INSTRUCTIONS FOR THE TASK. Report back each line of the records that contains the string "then".

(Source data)
__________
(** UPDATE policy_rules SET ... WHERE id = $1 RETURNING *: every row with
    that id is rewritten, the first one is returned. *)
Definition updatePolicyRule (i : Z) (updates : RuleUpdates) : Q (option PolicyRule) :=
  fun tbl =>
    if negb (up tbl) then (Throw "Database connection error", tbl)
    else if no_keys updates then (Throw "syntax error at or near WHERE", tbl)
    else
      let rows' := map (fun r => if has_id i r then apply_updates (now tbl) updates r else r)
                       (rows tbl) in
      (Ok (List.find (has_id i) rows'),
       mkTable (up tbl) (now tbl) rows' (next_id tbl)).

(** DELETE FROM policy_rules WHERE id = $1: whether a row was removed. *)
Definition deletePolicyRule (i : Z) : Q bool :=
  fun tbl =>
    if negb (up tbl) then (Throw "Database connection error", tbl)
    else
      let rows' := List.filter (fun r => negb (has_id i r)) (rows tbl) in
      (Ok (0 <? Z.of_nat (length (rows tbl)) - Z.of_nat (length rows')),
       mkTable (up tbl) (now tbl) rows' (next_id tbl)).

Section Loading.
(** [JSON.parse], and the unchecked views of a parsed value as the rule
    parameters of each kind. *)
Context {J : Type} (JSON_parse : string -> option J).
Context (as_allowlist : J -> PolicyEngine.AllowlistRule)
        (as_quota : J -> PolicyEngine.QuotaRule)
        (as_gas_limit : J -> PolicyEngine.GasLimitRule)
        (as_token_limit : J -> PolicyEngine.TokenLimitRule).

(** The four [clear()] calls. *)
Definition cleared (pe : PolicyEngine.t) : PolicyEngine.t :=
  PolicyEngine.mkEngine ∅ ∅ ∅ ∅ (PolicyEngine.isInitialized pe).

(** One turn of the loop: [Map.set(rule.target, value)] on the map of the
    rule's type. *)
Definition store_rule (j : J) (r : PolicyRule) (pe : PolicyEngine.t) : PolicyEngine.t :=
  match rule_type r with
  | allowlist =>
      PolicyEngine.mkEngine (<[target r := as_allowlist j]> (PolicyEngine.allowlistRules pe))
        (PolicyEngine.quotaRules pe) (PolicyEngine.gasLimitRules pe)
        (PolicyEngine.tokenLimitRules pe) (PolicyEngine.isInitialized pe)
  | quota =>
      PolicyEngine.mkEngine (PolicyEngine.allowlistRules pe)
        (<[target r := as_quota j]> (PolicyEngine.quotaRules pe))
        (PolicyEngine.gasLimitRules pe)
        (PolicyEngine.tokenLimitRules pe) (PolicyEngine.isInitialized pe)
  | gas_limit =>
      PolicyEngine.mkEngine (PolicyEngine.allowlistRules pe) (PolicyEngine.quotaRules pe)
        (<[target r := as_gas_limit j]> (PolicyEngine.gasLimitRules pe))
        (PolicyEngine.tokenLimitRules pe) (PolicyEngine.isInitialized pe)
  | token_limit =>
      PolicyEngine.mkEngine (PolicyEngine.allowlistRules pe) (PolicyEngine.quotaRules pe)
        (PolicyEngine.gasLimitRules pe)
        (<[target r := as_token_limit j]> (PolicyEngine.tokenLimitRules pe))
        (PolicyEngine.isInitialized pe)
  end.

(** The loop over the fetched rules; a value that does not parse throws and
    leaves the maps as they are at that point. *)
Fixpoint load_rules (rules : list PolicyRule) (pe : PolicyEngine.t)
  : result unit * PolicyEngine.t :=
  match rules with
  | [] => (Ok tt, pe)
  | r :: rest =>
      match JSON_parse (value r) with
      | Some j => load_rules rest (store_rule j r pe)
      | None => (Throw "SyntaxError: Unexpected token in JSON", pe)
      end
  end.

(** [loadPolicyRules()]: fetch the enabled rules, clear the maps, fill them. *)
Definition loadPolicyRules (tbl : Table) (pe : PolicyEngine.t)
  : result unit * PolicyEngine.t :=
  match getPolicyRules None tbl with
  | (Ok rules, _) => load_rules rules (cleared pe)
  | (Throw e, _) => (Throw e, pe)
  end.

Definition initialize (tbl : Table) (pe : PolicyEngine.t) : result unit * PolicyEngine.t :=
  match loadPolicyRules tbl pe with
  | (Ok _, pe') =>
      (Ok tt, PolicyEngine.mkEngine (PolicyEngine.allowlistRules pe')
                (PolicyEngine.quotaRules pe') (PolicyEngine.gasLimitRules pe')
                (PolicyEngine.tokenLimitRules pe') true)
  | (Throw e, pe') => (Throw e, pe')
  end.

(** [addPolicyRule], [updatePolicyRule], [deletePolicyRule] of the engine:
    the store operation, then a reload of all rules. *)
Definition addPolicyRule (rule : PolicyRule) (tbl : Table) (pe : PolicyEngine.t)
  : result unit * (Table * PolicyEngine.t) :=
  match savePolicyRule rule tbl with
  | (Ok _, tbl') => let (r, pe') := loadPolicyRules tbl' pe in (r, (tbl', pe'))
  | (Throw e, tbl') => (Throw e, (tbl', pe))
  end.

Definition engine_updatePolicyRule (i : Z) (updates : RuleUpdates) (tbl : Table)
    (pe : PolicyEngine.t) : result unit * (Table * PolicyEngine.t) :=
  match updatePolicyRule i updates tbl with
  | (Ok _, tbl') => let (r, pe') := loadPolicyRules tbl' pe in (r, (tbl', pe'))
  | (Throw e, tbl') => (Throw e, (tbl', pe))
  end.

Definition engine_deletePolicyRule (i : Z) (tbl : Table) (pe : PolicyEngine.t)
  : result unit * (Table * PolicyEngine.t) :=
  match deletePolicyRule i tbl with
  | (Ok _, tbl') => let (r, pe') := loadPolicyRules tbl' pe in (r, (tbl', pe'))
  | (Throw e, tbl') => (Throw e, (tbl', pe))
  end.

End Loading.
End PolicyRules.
__________
PROBLEM SOLUTION.
    if negb (up tbl) then (Throw "Database connection error", tbl)
    else if no_keys updates then (Throw "syntax error at or near WHERE", tbl)
      let rows' := map (fun r => if has_id i r then apply_updates (now tbl) updates r else r)
    if negb (up tbl) then (Throw "Database connection error", tbl)
    the store operation, then a reload of all rules. *)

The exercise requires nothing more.